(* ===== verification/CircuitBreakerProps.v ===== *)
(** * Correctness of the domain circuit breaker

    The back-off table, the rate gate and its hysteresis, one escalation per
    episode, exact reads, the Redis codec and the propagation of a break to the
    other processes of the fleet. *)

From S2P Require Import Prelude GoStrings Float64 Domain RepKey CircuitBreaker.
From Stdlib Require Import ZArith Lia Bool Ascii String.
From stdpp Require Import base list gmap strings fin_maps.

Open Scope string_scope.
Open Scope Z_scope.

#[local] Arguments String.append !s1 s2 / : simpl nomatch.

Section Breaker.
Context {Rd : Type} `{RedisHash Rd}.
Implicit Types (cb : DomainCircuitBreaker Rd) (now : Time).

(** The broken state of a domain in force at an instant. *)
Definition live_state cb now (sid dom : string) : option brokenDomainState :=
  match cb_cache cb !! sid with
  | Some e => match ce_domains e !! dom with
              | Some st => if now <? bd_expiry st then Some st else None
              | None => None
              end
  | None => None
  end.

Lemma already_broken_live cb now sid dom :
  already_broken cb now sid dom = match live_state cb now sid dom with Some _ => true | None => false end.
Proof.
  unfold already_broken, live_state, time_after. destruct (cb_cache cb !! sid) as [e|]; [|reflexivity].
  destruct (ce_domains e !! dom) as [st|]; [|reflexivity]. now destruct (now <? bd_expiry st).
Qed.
---
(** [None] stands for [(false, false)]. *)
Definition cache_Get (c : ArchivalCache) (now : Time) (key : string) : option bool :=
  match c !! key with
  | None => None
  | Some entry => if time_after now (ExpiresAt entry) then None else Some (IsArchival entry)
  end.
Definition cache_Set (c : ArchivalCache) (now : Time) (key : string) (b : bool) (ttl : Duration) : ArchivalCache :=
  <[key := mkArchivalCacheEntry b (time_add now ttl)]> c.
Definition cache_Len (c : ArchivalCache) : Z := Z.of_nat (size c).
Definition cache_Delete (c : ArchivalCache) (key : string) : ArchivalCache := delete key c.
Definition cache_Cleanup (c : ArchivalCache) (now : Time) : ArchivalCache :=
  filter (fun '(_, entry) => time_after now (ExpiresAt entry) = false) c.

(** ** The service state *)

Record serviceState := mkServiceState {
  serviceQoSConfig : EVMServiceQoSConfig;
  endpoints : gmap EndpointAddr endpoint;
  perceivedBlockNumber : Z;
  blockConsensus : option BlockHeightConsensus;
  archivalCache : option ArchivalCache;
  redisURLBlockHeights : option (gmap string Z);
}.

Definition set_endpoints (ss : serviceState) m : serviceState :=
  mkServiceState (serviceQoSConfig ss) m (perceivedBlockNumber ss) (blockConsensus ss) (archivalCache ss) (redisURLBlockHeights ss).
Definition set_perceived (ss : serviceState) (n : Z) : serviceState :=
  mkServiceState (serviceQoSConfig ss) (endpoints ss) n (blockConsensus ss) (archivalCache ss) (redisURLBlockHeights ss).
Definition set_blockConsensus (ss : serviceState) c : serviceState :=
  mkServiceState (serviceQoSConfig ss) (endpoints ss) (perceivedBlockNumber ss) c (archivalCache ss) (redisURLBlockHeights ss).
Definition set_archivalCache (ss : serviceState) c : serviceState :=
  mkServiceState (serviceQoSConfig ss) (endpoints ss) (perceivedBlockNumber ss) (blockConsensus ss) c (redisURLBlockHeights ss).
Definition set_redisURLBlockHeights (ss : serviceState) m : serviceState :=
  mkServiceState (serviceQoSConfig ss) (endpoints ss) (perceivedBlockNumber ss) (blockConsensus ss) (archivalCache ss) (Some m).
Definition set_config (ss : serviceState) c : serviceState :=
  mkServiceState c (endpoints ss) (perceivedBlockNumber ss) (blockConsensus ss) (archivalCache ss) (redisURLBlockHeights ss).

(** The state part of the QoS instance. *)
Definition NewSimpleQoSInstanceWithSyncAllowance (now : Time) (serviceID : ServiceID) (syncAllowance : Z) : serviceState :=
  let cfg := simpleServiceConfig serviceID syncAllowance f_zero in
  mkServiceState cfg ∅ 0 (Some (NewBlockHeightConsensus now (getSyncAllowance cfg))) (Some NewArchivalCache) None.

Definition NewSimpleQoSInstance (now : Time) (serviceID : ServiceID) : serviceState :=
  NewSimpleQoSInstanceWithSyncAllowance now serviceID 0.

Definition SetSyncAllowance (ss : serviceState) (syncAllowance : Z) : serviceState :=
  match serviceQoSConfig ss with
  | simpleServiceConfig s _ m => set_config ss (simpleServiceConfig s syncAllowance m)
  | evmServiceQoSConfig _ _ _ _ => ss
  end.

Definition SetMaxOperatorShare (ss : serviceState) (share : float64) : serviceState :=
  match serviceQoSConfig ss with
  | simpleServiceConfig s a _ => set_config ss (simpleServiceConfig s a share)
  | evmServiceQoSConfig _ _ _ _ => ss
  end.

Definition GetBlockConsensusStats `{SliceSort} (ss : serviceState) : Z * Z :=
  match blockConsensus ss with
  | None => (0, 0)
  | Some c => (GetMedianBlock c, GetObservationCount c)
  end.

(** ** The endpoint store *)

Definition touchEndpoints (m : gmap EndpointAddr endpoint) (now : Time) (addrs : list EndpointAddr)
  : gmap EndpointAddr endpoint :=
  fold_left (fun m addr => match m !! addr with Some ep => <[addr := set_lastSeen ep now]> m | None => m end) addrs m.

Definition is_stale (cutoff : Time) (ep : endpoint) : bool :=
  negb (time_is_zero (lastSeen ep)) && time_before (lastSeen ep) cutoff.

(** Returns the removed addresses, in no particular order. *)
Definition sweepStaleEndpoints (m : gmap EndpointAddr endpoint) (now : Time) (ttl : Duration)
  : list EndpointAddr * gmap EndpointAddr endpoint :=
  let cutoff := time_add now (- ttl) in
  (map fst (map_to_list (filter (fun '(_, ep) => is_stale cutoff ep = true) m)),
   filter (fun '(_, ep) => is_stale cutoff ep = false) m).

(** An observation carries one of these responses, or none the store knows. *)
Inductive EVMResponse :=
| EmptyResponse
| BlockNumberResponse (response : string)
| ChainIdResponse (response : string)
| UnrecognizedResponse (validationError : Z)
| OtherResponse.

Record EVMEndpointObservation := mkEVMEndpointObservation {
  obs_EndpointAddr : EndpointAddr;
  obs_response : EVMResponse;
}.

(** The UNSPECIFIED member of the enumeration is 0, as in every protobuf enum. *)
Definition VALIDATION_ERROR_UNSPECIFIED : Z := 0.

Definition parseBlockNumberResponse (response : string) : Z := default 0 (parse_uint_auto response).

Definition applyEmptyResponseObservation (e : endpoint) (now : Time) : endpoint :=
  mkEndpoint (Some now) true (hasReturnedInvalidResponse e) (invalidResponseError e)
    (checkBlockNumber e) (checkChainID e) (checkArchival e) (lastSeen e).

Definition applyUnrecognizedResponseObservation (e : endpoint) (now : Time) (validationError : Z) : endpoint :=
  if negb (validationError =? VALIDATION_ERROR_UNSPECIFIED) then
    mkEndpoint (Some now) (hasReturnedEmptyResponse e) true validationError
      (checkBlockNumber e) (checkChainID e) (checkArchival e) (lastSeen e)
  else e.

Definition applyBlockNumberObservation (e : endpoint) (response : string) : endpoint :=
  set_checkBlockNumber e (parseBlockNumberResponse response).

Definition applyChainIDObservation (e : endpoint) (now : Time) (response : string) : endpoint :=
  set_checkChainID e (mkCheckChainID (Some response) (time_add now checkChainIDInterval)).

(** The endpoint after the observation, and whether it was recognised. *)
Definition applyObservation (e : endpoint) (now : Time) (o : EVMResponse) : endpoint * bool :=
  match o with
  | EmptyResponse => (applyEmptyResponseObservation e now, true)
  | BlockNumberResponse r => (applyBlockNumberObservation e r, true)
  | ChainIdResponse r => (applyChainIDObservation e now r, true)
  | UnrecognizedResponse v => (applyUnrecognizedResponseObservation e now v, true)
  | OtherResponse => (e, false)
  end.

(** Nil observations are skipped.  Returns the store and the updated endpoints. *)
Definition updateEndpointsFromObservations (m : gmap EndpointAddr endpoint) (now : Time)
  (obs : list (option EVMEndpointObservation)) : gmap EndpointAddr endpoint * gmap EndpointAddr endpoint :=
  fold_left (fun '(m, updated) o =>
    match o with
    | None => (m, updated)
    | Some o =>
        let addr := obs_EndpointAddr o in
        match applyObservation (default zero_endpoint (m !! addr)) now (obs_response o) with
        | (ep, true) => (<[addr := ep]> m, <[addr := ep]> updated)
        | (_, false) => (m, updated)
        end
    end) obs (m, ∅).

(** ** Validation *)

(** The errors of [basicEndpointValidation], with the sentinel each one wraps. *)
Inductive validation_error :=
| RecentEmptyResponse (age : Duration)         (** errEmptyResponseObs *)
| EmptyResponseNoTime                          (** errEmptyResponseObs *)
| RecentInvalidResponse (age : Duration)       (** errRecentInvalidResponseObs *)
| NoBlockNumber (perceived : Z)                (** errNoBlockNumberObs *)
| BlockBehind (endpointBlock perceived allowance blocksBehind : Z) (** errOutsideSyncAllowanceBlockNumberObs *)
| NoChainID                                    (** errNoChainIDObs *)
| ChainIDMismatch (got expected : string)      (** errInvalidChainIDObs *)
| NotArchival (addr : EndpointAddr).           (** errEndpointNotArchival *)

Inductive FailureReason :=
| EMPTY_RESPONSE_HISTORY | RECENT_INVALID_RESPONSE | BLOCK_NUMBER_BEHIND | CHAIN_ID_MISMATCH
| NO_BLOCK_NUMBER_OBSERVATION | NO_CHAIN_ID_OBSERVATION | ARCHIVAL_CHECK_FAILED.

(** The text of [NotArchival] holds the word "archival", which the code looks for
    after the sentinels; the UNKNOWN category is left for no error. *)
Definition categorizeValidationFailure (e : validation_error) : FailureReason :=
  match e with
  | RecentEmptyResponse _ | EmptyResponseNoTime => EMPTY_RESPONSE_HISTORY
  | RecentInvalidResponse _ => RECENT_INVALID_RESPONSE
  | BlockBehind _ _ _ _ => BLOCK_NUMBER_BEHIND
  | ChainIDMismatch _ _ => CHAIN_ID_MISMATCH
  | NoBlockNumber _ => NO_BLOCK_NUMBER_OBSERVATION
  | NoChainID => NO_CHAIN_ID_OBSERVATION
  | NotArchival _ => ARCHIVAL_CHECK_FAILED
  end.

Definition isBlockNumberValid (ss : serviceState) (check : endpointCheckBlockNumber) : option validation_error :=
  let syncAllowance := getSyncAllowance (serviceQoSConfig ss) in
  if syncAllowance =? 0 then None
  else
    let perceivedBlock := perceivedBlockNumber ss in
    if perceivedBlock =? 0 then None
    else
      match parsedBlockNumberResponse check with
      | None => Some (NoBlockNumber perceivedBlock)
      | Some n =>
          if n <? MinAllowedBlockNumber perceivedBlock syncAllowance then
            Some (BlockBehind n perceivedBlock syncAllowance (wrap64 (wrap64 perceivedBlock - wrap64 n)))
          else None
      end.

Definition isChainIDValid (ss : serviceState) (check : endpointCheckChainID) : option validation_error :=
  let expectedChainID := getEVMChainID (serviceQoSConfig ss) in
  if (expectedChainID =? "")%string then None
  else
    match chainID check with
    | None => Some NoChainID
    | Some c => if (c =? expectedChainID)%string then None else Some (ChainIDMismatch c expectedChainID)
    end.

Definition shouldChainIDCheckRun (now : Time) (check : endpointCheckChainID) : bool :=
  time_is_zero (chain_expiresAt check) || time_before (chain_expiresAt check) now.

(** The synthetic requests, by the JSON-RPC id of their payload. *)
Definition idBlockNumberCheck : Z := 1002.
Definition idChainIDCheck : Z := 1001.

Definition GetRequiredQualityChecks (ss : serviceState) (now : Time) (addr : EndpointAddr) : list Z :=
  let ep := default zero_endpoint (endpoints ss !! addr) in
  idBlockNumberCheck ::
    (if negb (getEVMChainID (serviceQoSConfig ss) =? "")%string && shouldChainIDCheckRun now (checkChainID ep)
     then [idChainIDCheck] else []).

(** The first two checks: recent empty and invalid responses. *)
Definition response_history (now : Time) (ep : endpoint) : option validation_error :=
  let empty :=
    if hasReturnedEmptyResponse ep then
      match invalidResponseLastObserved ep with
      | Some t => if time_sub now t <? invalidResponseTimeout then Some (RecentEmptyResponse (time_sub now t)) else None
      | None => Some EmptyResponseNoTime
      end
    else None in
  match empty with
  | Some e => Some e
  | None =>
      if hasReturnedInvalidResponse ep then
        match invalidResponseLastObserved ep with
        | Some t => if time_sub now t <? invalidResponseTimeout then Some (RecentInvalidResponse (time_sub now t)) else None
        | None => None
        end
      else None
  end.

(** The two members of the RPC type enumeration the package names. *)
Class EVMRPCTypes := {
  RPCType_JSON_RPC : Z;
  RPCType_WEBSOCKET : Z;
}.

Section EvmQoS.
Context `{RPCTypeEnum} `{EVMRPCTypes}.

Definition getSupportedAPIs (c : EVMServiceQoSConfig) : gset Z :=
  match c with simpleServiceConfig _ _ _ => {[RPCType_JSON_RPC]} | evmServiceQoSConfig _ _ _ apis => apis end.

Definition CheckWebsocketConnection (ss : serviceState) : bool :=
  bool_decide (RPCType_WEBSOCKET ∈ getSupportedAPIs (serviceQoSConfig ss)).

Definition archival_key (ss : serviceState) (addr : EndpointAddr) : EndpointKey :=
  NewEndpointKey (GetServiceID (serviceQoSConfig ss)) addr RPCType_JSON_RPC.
--
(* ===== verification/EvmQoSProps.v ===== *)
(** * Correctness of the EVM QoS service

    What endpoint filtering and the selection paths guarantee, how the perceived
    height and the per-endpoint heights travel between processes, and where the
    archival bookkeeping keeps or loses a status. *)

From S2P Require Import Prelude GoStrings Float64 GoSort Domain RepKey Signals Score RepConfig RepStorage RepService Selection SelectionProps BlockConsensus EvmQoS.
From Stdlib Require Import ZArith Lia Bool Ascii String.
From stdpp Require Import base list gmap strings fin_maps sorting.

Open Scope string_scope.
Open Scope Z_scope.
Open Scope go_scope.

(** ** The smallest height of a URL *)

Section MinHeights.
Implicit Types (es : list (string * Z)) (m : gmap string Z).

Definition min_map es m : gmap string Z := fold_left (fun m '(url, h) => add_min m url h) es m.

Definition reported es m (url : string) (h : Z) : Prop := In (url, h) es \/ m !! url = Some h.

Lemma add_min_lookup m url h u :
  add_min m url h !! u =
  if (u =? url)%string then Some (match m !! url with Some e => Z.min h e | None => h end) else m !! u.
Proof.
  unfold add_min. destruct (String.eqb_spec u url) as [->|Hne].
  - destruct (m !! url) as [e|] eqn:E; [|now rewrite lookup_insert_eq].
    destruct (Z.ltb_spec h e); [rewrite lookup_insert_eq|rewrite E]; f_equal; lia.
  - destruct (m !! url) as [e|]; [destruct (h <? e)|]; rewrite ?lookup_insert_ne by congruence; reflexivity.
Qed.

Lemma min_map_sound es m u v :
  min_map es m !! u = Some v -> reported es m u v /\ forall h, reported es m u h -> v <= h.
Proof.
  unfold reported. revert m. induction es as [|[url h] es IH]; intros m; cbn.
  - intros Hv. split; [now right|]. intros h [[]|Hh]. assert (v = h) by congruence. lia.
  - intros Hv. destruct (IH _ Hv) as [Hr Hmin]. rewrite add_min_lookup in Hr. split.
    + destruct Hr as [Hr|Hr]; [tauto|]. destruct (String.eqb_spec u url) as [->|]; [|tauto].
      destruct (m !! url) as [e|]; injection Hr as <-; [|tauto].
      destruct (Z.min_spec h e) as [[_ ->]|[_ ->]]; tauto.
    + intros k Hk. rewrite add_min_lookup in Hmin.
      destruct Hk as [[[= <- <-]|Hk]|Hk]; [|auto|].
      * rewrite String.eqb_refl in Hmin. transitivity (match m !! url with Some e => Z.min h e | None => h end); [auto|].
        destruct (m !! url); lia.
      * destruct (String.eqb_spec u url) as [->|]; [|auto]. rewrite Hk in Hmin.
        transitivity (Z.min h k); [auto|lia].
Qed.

● WHAT IS NEEDED: All lines above between those holding "then [idChainIDCheck] else [])." and "NewEndpointKey (GetServiceID (serviceQoSConfig", inclusive, must be set down unchanged, and no other line may be included.

● TASK SOLUTION:
     then [idChainIDCheck] else []).

(** The first two checks: recent empty and invalid responses. *)
Definition response_history (now : Time) (ep : endpoint) : option validation_error :=
  let empty :=
    if hasReturnedEmptyResponse ep then
      match invalidResponseLastObserved ep with
      | Some t => if time_sub now t <? invalidResponseTimeout then Some (RecentEmptyResponse (time_sub now t)) else None
      | None => Some EmptyResponseNoTime
      end
    else None in
  match empty with
  | Some e => Some e
  | None =>
      if hasReturnedInvalidResponse ep then
        match invalidResponseLastObserved ep with
        | Some t => if time_sub now t <? invalidResponseTimeout then Some (RecentInvalidResponse (time_sub now t)) else None
        | None => None
        end
      else None
  end.

(** The two members of the RPC type enumeration the package names. *)
Class EVMRPCTypes := {
  RPCType_JSON_RPC : Z;
  RPCType_WEBSOCKET : Z;
}.

Section EvmQoS.
Context `{RPCTypeEnum} `{EVMRPCTypes}.

Definition getSupportedAPIs (c : EVMServiceQoSConfig) : gset Z :=
  match c with simpleServiceConfig _ _ _ => {[RPCType_JSON_RPC]} | evmServiceQoSConfig _ _ _ apis => apis end.

Definition CheckWebsocketConnection (ss : serviceState) : bool :=
  bool_decide (RPCType_WEBSOCKET ∈ getSupportedAPIs (serviceQoSConfig ss)).

Definition archival_key (ss : serviceState) (addr : EndpointAddr) : EndpointKey :=
  NewEndpointKey (GetServiceID (serviceQoSConfig ss)) addr RPCType_JSON_RPC.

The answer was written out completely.